------ WORKING DATA ------

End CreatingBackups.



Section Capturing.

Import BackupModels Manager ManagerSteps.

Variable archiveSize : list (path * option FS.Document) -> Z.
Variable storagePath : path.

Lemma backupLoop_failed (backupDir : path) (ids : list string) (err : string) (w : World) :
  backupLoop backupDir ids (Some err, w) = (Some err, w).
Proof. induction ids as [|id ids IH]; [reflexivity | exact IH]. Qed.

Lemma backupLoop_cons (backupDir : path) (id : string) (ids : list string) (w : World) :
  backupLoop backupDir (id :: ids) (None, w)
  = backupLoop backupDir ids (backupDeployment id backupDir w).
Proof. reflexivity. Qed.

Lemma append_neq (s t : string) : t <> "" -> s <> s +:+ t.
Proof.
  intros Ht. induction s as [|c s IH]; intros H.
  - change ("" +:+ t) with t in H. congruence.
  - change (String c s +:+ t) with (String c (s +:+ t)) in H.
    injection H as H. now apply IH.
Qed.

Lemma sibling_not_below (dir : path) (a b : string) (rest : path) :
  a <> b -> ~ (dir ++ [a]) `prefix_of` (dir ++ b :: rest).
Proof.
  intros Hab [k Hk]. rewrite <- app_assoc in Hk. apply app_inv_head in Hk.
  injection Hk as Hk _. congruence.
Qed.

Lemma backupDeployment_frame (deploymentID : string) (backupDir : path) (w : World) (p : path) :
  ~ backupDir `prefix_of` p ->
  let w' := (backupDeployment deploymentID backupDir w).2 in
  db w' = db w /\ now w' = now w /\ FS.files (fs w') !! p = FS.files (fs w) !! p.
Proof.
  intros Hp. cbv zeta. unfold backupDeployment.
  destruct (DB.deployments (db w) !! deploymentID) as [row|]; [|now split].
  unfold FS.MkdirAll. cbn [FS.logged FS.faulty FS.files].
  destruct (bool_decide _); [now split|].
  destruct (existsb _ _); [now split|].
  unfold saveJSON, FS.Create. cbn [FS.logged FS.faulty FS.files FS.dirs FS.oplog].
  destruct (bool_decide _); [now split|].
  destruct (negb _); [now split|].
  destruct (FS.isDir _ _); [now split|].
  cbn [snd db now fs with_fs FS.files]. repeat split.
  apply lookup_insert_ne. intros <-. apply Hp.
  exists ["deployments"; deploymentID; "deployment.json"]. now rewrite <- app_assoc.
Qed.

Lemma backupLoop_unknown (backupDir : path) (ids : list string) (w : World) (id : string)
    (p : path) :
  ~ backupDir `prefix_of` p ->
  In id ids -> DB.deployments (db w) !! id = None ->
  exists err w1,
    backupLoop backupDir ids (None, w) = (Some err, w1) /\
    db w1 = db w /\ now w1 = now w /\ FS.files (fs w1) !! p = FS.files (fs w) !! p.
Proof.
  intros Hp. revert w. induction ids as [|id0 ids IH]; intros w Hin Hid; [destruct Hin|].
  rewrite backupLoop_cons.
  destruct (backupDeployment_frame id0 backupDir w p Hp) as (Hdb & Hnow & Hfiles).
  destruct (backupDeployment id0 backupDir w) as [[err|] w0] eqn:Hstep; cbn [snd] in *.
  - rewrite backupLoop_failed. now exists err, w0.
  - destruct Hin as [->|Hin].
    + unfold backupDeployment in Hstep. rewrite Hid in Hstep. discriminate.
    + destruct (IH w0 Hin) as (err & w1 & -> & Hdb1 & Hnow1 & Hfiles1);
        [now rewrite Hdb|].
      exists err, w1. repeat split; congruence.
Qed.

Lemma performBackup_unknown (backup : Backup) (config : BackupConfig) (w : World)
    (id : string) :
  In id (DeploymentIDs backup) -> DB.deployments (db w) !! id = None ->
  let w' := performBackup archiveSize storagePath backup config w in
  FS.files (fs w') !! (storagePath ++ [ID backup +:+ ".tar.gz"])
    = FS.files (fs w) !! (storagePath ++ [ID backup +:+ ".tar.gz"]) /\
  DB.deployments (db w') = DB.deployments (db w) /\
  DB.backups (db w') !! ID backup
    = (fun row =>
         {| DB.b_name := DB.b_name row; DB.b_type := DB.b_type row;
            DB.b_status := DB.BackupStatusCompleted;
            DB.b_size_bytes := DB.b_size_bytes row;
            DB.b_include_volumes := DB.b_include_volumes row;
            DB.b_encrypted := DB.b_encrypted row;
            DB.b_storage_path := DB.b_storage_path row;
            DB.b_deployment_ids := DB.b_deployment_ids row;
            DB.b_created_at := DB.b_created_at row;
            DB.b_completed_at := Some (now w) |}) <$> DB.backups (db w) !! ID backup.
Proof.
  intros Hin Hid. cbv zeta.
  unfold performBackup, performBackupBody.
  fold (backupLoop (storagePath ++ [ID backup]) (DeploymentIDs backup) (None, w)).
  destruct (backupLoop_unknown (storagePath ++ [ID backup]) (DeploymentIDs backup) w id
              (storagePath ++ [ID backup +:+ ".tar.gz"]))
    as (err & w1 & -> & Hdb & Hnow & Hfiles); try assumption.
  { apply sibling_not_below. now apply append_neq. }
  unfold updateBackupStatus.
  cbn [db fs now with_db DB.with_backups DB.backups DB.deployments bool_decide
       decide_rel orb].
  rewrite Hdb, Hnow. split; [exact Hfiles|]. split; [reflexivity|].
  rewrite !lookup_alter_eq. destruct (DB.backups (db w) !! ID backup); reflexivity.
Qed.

------
------ WORKING DATA ------

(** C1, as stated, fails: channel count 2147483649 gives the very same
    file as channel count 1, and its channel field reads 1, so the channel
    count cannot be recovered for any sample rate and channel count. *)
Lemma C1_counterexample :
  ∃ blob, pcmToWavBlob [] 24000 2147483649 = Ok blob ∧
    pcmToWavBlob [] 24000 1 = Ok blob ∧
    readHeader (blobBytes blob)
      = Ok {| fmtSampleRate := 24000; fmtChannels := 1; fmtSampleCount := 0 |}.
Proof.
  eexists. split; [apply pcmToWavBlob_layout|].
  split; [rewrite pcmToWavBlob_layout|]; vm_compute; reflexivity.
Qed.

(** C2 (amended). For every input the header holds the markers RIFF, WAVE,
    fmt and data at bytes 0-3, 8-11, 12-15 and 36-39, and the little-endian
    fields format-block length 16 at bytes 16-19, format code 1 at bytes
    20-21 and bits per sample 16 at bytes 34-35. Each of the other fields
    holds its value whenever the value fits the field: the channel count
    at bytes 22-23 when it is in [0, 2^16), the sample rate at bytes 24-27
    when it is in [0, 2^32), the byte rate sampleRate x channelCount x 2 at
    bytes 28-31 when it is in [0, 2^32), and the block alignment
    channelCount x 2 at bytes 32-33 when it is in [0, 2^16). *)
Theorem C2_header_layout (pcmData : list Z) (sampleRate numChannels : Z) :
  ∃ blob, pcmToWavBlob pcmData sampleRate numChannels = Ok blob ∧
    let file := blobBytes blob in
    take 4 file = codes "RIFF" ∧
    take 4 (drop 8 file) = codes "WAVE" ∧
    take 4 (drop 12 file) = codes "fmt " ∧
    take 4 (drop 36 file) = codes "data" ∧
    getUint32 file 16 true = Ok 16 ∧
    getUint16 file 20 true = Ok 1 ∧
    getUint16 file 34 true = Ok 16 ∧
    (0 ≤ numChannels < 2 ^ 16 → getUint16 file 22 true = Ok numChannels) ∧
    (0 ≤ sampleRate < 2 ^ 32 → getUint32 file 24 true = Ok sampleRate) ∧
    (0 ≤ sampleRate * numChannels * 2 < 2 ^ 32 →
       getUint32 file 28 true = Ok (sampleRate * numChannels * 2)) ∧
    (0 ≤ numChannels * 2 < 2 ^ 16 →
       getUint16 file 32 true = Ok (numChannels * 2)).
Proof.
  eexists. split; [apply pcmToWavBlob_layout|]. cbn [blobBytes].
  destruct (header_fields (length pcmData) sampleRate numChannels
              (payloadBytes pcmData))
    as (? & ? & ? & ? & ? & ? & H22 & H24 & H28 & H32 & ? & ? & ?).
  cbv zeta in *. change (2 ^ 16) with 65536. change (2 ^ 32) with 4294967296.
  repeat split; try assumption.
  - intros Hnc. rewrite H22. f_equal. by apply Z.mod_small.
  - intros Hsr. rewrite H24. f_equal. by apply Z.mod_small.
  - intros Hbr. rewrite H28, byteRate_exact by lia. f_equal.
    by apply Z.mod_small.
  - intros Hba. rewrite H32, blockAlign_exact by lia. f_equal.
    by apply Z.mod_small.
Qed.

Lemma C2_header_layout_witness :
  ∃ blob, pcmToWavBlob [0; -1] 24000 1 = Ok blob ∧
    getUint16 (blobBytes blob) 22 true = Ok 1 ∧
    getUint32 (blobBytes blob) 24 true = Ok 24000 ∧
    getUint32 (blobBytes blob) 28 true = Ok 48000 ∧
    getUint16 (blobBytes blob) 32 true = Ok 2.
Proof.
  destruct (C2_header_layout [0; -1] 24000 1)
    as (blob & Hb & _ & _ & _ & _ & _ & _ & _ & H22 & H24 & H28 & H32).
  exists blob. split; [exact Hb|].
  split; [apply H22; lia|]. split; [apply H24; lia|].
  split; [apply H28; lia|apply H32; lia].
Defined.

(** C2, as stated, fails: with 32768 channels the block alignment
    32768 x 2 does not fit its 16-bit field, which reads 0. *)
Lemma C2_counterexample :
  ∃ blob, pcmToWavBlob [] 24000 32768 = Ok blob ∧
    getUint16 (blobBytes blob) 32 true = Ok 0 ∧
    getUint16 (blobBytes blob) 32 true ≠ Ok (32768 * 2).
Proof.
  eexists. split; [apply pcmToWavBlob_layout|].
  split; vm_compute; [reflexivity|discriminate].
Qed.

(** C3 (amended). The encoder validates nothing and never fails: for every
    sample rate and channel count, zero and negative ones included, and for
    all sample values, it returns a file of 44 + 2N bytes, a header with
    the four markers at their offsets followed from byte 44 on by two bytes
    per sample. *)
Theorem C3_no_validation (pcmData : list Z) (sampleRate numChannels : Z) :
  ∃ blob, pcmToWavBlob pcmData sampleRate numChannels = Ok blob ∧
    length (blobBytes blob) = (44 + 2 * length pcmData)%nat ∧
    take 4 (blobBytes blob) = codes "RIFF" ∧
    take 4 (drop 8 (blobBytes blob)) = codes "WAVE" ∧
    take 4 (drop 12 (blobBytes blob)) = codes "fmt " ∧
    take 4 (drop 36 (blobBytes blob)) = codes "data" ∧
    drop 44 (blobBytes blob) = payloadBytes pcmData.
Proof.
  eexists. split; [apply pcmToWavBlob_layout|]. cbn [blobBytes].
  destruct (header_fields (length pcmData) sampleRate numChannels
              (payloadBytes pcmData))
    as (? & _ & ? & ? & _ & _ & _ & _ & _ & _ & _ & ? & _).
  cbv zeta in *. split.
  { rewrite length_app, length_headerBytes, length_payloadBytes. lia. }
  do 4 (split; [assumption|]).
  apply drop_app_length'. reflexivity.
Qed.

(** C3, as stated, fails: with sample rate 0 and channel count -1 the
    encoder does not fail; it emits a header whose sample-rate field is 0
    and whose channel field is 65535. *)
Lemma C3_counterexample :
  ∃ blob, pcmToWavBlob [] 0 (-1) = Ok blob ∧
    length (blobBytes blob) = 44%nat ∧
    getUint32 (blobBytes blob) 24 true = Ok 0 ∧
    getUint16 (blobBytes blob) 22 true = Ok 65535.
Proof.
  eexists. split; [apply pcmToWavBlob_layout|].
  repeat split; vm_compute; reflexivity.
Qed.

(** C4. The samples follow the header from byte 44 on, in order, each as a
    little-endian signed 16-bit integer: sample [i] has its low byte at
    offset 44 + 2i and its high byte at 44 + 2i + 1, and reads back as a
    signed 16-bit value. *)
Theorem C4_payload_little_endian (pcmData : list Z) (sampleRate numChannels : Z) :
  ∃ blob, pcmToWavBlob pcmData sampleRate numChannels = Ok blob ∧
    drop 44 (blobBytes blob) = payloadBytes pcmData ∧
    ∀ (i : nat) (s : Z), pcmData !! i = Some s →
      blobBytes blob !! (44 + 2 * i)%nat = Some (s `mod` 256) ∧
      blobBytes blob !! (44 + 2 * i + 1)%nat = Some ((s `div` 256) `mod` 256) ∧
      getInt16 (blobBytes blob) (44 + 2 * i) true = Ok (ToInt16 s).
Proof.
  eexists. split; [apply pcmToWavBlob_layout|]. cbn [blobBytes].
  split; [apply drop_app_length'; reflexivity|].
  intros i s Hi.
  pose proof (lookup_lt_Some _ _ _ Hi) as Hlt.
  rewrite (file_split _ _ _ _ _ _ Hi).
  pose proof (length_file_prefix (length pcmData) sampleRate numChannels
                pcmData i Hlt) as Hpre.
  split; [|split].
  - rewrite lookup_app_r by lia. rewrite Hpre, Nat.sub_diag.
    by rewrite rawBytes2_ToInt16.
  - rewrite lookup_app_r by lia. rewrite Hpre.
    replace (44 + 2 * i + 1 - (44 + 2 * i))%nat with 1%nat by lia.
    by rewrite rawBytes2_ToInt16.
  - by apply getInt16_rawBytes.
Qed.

------

All lines in the listing above between the line with "fmtSampleRate := 24000;" and the line with "getUint16 file 34 true = Ok 16 ∧", inclusive, should be set down exactly, and no line outside that range.

      = Ok {| fmtSampleRate := 24000; fmtChannels := 1; fmtSampleCount := 0 |}.
Proof.
  eexists. split; [apply pcmToWavBlob_layout|].
  split; [rewrite pcmToWavBlob_layout|]; vm_compute; reflexivity.
Qed.

(** C2 (amended). For every input the header holds the markers RIFF, WAVE,
    fmt and data at bytes 0-3, 8-11, 12-15 and 36-39, and the little-endian
    fields format-block length 16 at bytes 16-19, format code 1 at bytes
    20-21 and bits per sample 16 at bytes 34-35. Each of the other fields
    holds its value whenever the value fits the field: the channel count
    at bytes 22-23 when it is in [0, 2^16), the sample rate at bytes 24-27
    when it is in [0, 2^32), the byte rate sampleRate x channelCount x 2 at
    bytes 28-31 when it is in [0, 2^32), and the block alignment
    channelCount x 2 at bytes 32-33 when it is in [0, 2^16). *)
Theorem C2_header_layout (pcmData : list Z) (sampleRate numChannels : Z) :
  ∃ blob, pcmToWavBlob pcmData sampleRate numChannels = Ok blob ∧
    let file := blobBytes blob in
    take 4 file = codes "RIFF" ∧
    take 4 (drop 8 file) = codes "WAVE" ∧
    take 4 (drop 12 file) = codes "fmt " ∧
    take 4 (drop 36 file) = codes "data" ∧
    getUint32 file 16 true = Ok 16 ∧
    getUint16 file 20 true = Ok 1 ∧
    getUint16 file 34 true = Ok 16 ∧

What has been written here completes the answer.